Action item
Wherever a line of the records contains "else", copy that line.

Material for this exercise

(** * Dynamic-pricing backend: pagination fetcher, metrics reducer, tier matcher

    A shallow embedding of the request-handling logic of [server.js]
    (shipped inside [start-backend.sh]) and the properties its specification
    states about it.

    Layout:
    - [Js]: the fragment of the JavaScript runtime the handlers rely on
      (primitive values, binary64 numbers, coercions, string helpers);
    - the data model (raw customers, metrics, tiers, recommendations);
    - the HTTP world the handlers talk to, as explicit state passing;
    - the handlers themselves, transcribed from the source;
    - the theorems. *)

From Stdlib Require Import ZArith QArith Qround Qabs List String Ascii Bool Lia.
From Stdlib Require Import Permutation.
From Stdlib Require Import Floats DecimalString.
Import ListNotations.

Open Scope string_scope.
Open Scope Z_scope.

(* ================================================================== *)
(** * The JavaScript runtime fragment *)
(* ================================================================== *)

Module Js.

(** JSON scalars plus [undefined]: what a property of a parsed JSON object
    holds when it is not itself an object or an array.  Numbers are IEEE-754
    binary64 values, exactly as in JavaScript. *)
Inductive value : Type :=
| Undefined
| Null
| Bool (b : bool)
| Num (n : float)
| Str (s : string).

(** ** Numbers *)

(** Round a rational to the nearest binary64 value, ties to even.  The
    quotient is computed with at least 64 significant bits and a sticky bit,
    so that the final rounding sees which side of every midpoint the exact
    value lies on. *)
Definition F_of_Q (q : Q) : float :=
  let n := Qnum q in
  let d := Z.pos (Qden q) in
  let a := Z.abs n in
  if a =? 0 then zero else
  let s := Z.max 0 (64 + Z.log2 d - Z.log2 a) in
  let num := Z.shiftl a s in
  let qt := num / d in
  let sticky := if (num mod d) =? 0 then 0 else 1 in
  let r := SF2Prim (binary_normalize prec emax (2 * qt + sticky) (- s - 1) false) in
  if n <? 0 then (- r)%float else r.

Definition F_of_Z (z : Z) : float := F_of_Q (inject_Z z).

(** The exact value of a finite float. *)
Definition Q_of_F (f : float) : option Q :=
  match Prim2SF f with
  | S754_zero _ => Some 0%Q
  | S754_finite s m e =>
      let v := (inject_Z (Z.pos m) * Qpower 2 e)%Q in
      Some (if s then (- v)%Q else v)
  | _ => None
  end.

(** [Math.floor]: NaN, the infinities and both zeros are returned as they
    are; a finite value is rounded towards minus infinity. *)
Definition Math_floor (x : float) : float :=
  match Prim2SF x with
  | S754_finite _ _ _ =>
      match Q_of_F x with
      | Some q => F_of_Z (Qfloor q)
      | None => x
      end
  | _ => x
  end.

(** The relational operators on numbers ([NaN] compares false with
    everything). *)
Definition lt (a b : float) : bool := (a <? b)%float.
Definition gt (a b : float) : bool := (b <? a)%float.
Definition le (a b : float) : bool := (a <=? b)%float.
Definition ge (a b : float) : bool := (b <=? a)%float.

==

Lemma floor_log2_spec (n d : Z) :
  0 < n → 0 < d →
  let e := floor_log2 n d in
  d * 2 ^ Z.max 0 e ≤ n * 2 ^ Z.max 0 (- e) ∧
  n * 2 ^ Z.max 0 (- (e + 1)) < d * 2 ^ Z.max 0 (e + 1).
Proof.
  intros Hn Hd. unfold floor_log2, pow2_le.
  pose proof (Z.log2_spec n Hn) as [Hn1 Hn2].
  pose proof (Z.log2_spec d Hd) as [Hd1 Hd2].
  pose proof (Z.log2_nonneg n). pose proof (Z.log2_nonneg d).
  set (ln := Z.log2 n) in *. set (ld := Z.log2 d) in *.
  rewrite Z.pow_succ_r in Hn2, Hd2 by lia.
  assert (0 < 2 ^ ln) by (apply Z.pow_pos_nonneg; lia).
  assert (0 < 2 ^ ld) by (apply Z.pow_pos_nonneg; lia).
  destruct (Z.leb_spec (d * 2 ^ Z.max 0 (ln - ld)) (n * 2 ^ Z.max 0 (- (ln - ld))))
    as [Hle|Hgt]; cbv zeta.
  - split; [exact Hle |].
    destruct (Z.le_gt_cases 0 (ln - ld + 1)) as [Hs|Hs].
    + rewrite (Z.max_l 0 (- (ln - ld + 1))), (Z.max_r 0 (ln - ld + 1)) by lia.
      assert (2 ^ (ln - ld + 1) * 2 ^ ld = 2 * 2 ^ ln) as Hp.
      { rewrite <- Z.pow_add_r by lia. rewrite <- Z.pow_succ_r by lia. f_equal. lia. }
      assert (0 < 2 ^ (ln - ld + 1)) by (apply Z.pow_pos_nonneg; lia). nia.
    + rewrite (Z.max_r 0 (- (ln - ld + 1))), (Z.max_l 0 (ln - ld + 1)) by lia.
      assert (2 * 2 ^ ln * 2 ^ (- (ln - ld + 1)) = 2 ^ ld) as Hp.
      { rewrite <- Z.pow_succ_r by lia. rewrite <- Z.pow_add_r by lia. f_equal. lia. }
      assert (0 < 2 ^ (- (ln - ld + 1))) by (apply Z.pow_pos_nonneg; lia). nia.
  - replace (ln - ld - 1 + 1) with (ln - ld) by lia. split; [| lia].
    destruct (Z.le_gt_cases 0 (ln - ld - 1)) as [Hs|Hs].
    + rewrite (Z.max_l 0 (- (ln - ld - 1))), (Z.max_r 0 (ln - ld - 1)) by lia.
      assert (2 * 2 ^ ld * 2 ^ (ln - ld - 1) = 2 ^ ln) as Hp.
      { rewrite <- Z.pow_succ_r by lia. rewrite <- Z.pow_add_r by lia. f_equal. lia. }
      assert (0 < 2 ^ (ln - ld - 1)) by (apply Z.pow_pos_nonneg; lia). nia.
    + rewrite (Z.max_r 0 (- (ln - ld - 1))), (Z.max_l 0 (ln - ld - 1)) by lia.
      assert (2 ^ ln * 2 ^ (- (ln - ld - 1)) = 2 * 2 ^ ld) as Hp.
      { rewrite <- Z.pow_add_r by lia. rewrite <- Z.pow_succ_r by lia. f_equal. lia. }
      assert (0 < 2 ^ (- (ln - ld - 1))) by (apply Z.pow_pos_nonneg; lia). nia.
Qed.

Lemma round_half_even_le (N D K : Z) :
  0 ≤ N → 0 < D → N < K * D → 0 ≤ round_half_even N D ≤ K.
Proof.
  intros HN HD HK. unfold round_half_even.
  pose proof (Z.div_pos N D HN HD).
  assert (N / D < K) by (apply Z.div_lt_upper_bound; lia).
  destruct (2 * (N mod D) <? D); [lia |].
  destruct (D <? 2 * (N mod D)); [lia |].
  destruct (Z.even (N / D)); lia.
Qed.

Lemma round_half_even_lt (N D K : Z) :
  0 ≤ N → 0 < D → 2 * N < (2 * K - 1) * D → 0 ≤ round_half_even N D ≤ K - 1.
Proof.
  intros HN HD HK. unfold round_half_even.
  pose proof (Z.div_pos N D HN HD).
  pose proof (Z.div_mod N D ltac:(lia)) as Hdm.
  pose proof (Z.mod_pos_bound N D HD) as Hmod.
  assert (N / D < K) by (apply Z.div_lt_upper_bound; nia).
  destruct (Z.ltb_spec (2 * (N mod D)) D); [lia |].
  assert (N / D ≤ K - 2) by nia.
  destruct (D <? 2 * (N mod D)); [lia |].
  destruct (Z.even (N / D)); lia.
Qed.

Task solution
  if a =? 0 then zero else
  let sticky := if (num mod d) =? 0 then 0 else 1 in
  if n <? 0 then (- r)%float else r.
      Some (if s then (- v)%Q else v)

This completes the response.